La première audience de l’affaire s’est ouverte le 6 décembre dernier à Yaoundé
Au Tribunal militaire de Yaoundé jeudi le 6 décembre dernier, Julius Sisiku Ayuk Tabe, la tête de proue de la contestation séparatiste dans les régions anglophones du Cameroun a assisté comme 9 de ses congénères à l’ouverture (enfin) du procès qui les oppose à l’État Camerounais. Si des sources parlent des motifs » de défaut carte nationale d’identité, incitation à la révolte, propagation de fausses nouvelles etc », les avocats des prévenus eux attendent toujours d’être officiellement notifié des charges qui pèsent contre les 10. Ce silence des autorités judiciaires camerounaises est critiqué par les conseils des meneurs de la contestation sécessionniste. » On n’a pas eu le dossier de l’accusation . comment on va défendre nos clients ?! » tempêtait la veille du procès, Me Fru John NSOH, l’un des coordonnateurs du Groupe de près de cent avocats de Sisiku Ayuk et Compagnie.
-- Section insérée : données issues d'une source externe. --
Lemma threads_work_insert m s p p' : m !! s = Some p ->
  threads_work (<[s := p']> m) + client_work p = threads_work m + client_work p'.
Proof.
  intros Hs. rewrite <- (insert_delete_id m s p Hs) at 2. rewrite <- (insert_delete_eq m s p').
  rewrite !threads_work_new by apply lookup_delete_eq. lia.
Qed.

(** Once the flag is down every step of a thread is one of the last ones. *)
Lemma exec_works e y y' : ok y -> running y = false -> exec e y = Some y' ->
  running y' = false /\ (if is_thread e then work y' < work y else work y' = work y).
Proof.
  intros [_ _ _ Hw] Hr He. unfold work.
  destruct e as [|s| | | | |s|s m|s|s|s|bad| | |]; cbn [exec is_thread] in *.
  - destruct (accepting y) eqn:Ha; try done. injection He as <-. cbn. rewrite Hr. cbn. split; [done|lia].
  - destruct (accepting y) eqn:Ha; try done. case_match; [|done]. injection He as <-. cbn. split; [done|lia].
  - destruct (accepting y) eqn:Ha; try done. injection He as <-. cbn. destruct version; cbn; split; done || lia.
  - destruct (accepting y) eqn:Ha; try done. injection He as <-. cbn. split; [done|lia].
  - destruct (accepting y) eqn:Ha; try done. injection He as <-. cbn. split; [done|lia].
  - destruct (accepting y) as [| | |s|] eqn:Ha; try done. injection He as <-. cbn.
    rewrite threads_work_new by (apply Hw; by right). cbn. split; [done|lia].
  - apply at_pc_inv in He as [Hs ->]. rewrite Hr. cbn. pose proof (threads_work_insert _ _ _ Leaving Hs). cbn in *. split; [done|lia].
  - apply at_pc_inv in He as [Hs ->]. cbn. destruct m.
    + pose proof (threads_work_insert _ _ _ Dispatching Hs). cbn in *. split; [done|lia].
    + pose proof (threads_work_insert _ _ _ Leaving Hs). cbn in *. split; [done|lia].
  - apply at_pc_inv in He as [Hs ->]. cbn. pose proof (threads_work_insert _ _ _ ClientTest Hs). cbn in *. split; [done|lia].
  - apply at_pc_inv in He as [Hs ->]. pose proof (threads_work_insert _ _ _ Closing Hs).
    case_decide; cbn in *; split; done || lia.
  - apply at_pc_inv in He as [Hs ->]. cbn. pose proof (threads_work_insert _ _ _ ClientEnded Hs). cbn in *. split; [done|lia].
  - case_match; [|done]. by injection He as <-.
  - by injection He as <-.
  - destruct (flagged y); [done|]. by injection He as <-.
  - destruct (cleared y); [done|]. by injection He as <-.
Qed.

Lemma run_works es y y' : ok y -> running y = false -> run es y = Some y' ->
  (length (List.filter is_thread es) + work y' <= work y)%nat.
Proof.
  revert y. induction es as [|e es IH]; intros y Hok Hr Hrun; cbn in Hrun; [injection Hrun as <-; cbn; lia|].
  destruct (exec e y) as [y1|] eqn:Hx; [|done]. destruct (exec_works e y y1 Hok Hr Hx) as [Hr1 Hlt].
  specialize (IH y1 (threads_ok_exec e y y1 Hok Hx) Hr1 Hrun). cbn [List.filter]. destruct (is_thread e); cbn; lia.
Qed.

(** A thread that has not ended has a next step. *)
Lemma stuck_ended y : (forall e, is_thread e = true -> exec e y = None) ->
  accepting y = AcceptEnded /\ forall s p, threads y !! s = Some p -> p = ClientEnded.
Proof.
  intros Hst. split.
  - destruct (accepting y) as [| |s|s|] eqn:Ha; [| | | |done].
    + specialize (Hst TestLoop eq_refl). cbn in Hst. by rewrite Ha in Hst.
    + specialize (Hst AcceptFails eq_refl). cbn in Hst. by rewrite Ha in Hst.
    + specialize (Hst Append eq_refl). cbn in Hst. by rewrite Ha in Hst.
    + specialize (Hst Spawn eq_refl). cbn in Hst. by rewrite Ha in Hst.
  - intros s p Hs.
    assert (forall q y', p = q -> at_pc s q y y' <> None) as Hat.
    { intros q y' <-. unfold at_pc. rewrite Hs. by rewrite decide_True. }
    destruct p; [| | | | |done]; exfalso.
    + by apply (Hat _ _ eq_refl (Hst (TestClient s) eq_refl)).
    + by apply (Hat _ _ eq_refl (Hst (Read s false) eq_refl)).
    + by apply (Hat _ _ eq_refl (Hst (Dispatched s) eq_refl)).
    + by apply (Hat _ _ eq_refl (Hst (Remove s) eq_refl)).
    + by apply (Hat _ _ eq_refl (Hst (CloseSock s) eq_refl)).
Qed.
Le procès s’ouvre après 11 mois de détention des séparatistes dans diverses prisons de la capitale camerounaise. Ils avaient été arrêtés du Nigéria, d’où ils pilotaient les attaques armées contre les symboles de l’Etat du Cameroun à travers leurs adeptes dans les deux régions anglophones du pays, au mois de Janvier 2018 et transférés au Cameroun. Une longue attente prévue par une loi récemment adoptée sur la lutte contre le Terrorisme au Cameroun et « qu’on ne peut voir que dans un régime dictatorial comme celui ci » , tance Me John Fru.
Audience
Au tribunal militaire de Yaoundé le 6 décembre dernier, Sisiku Ayuk Tabe et les 9 autres coaccusés sont apparus l’air plutôt sereins. Drapés dans des gandouras traditionnels reflétant leur Manyu natal(Ndlr, Manyu, département du Sud Ouest du Cameroun dont sont originaires la plupart des séparatistes et l’un des fiefs de la contestation), les accusés sont arrivés au tribunal sous forte escorte des forces de sécurité. Les entrées du tribunal étaient fortement filtrées. Pas de téléphones. Les Caméras de télévision indésirables même aux alentours de la juridiction. A l’étape de l’identification devant le tribunal, les mis en cause ont sorti pour les uns des cartes d’identité de « l’Ambazonie » ( État imaginaire dont rêvent fonder les séparatistes dans les régions Nord Ouest et Sud Ouest du Cameroun) pour les autres du « Southern Cameroon »( appellation des régions anglophones du Cameroun avant la réunification). La présidente du tribunal militaire de Yaoundé, la Colonelle Abega Mbazoa a déclaré qu’elle ne reconnaît pas ces » États » et a ordonné la poursuite de l’audience. Le commissaire du Gouvernement pour sa part a présenté la liste des témoins au tribunal. Liste présentée la veille du procès aux avocats des séparatistes. C’était la pomme de discorde entre le tribunal et les avocats des mis en cause qui ont rappelé que le code de procédure pénale prévoit la présentation de la liste des témoins 5 jours avant procès. L’observation a été rejetée par le tribunal militaire de Yaoundé. »Si le commissaire du gouvernement nous sert la liste des témoins la veille de l’audience, c’est une violation grave de la loi. Malgré cela, le tribunal dit qu’il ne peut pas déclarer ça irrevable, on est dans quel pays? » dénonce Me Christopher NDONG MVEH, Membre du collectif des Avocats de Sisiku Ayuk Tabe. Le procès des séparatistes a été renvoyé au 10 janvier 2019 pour l’ouverture des débats dans le fond. Un procès scruté par la communauté internationale qui appelle au respect des droits des accusés. Dans le même temps, le jour de la première audience a été marqué par des violences dans les régions anglophones ou les affrontements continuent entre l’armée et les combattants sécessionnistes. Des tensions qui ont déjà fait près d’un millier de morts côté civils et forces de sécurité depuis près de deux ans.